I practice orthodontics full-time in a hospital setting. My patient population is about as diverse as they come. Kids with chronic disease. Kids post-transplant. Kids with intellectual disabilities. Kids with syndromes. Kids who are termed well-children. There isn’t a day that goes by where I don’t see something so unusual that I might not see it again in my practice lifetime. I am often asked by friends, colleagues, and parents of prospective patients how I am I able to treat such cases. The answer is simple: I treat each patient the best I can in light of their limitations, my limitations, and in some instances, I elect not to treat them at all!

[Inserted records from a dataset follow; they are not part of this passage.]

(** A split has one line more than the text has line breaks. *)
Lemma split_nl_length (s : pystr) :
  length (split_nl s) = S (length (filter (λ c, c = nl) s)).
Proof.
  induction s as [|c s IH]; simpl; [done|].
  destruct (c =? nl)%N eqn:Hc.
  - apply N.eqb_eq in Hc. rewrite filter_cons_True by done. simpl.
    by rewrite IH.
  - apply N.eqb_neq in Hc. rewrite filter_cons_False by done.
    destruct (split_nl s) as [|l ls] eqn:Hs;
      [by destruct (split_nl_not_nil s)|].
    by rewrite <- IH.
Qed.

(** No line of a split holds a line break. *)
Lemma split_nl_lines (s : pystr) : Forall (λ l, nl ∉ l) (split_nl s).
Proof.
  induction s as [|c s IH]; simpl.
  - constructor; [|constructor]. by intros ?%elem_of_nil.
  - destruct (c =? nl)%N eqn:Hc.
    + constructor; [by intros ?%elem_of_nil | done].
    + apply N.eqb_neq in Hc.
      destruct (split_nl s) as [|l ls] eqn:Hs;
        [by destruct (split_nl_not_nil s)|].
      inversion IH as [|?? Hl Hls]; subst. constructor; [|done].
      intros [E|?]%elem_of_cons; [by subst c | by apply Hl].
Qed.

(** ** Line Aligner *)

Section AlignerProperties.

Context {coord : Type}.
Implicit Types (page_items aligned : list (@item coord)).
Implicit Types (split_translations : list pystr).

(** The loop never raises: the index is read under its guard.  Block [k]
    of the remaining ones is block [i + k] of the page. *)
Lemma align_loop_spec split_translations page_items i translated_items :
  align_loop split_translations i page_items translated_items
  = inr (translated_items ++
         imap (λ k it, Item (bbox it)
                 (default (text it) (split_translations !! (i + k))))
              page_items).
Proof.
  revert i translated_items.
  induction page_items as [|it rest IH]; intros i acc; simpl.
  - by rewrite app_nil_r.
  - case_bool_decide as Hi.
    + destruct (lookup_lt_is_Some_2 _ _ Hi) as [line Hline].
      unfold getitem. rewrite Hline. simpl. rewrite IH, <- app_assoc. simpl.
      rewrite Nat.add_0_r, Hline. simpl. do 3 f_equal.
      apply imap_ext. intros k x _. simpl. by rewrite Nat.add_succ_r.
    + simpl. rewrite IH, <- app_assoc. simpl.
      rewrite Nat.add_0_r, (lookup_ge_None_2 split_translations i) by lia.
      simpl. do 3 f_equal.
      apply imap_ext. intros k x _. simpl. by rewrite Nat.add_succ_r.
Qed.

Lemma align_spec page_items translated_text :
  align page_items translated_text
  = inr (imap (λ i it, Item (bbox it)
                 (default (text it) (split_nl translated_text !! i)))
              page_items).
Proof. unfold align. by rewrite align_loop_spec. Qed.

(** C1. Line Aligner positional rule: the translated text is split at its
    line breaks, into lines that hold no line break, that joined by line
    breaks give the text back, and that are one more than the text has line
    breaks.  For every page the aligner returns a sequence of the same
    length and the same bounding boxes in the same order; block [i] carries
    line [i] when there is such a line, and its own original text
    otherwise, so that every block at or beyond the number of lines keeps
    its text. *)
Theorem aligner_positional page_items (translated_text : pystr) :
  ∃ lines aligned,
    split_nl translated_text = lines
    ∧ join_nl lines = translated_text
    ∧ Forall (λ l, nl ∉ l) lines
    ∧ length lines = S (length (filter (λ c, c = nl) translated_text))
    ∧ align page_items translated_text = inr aligned
    ∧ length aligned = length page_items
    ∧ bbox <$> aligned = bbox <$> page_items
    ∧ (∀ i block, page_items !! i = Some block →
         ∃ a, aligned !! i = Some a ∧ bbox a = bbox block
              ∧ text a = match lines !! i with
                         | Some line => line
                         | None => text block
                         end)
    ∧ (∀ i a block,
         length lines ≤ i →
         aligned !! i = Some a → page_items !! i = Some block →
         text a = text block).
Proof.
  eexists _, _. split; [done|].
  split; [apply join_split_nl|]. split; [apply split_nl_lines|].
  split; [apply split_nl_length|].
  split; [apply align_spec|].
  split; [apply length_imap|].
  split.
  { rewrite fmap_imap. rewrite <- (imap_const bbox page_items).
    by apply imap_ext. }
  split.
  - intros i block Hb. eexists. rewrite list_lookup_imap, Hb. simpl.
    split; [done|]. split; [done|]. simpl.
    by destruct (split_nl translated_text !! i).
  - intros i a block Hge Ha Hb.
    rewrite list_lookup_imap, Hb in Ha. simpl in Ha.
    injection Ha as <-. simpl.
    by rewrite (lookup_ge_None_2 _ _ Hge).
Qed.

I have no magic wand, no miracle drug, and definitely no special appliance system. It’s remarkable though how many general dentists, pediatric dentists, and orthodontists think that I do. My favorite referral that comes in is usually from an outside orthodontist who has examined a patient, brought them back for records (fee charged), and then dismissed them from the practice on the basis that the patient is too difficult to treat. The last line of the referral letter is usually something like this, “You should consider general anesthesia and/or sedation to treat this patient.” So let me get this straight, I should take the patient to the operating room to place the braces, use some form of conscious sedation for all routine visits, take them back to the operating room if things break, and then take them back to the operating room one last time to take the braces off and take impressions for retainers. Really?
When I examine an extraordinary patient, I remind myself of these things:
- Be honest with yourself and the patient’s parent in that first meeting
- I don’t know everything and I can’t do everything asked of me
- There is nothing wrong with saying that you do not have the skill or experience to treat the patient, as long as that’s how you truly feel
- If in your opinion the patient cannot be treated for a particular reason, tell the parent why and stand by it
- Don’t take records if you know beforehand that you won’t treat the patient
- If you are unsure about anything, let the parent know and offer a second opinion referral if you believe someone else may realistically be able to treat the patient
- Will I do any harm if I try to treat the patient
- Imagine that you are that parent
I think that we all could learn some beautiful life lessons from this type of referral, I sure have. Really!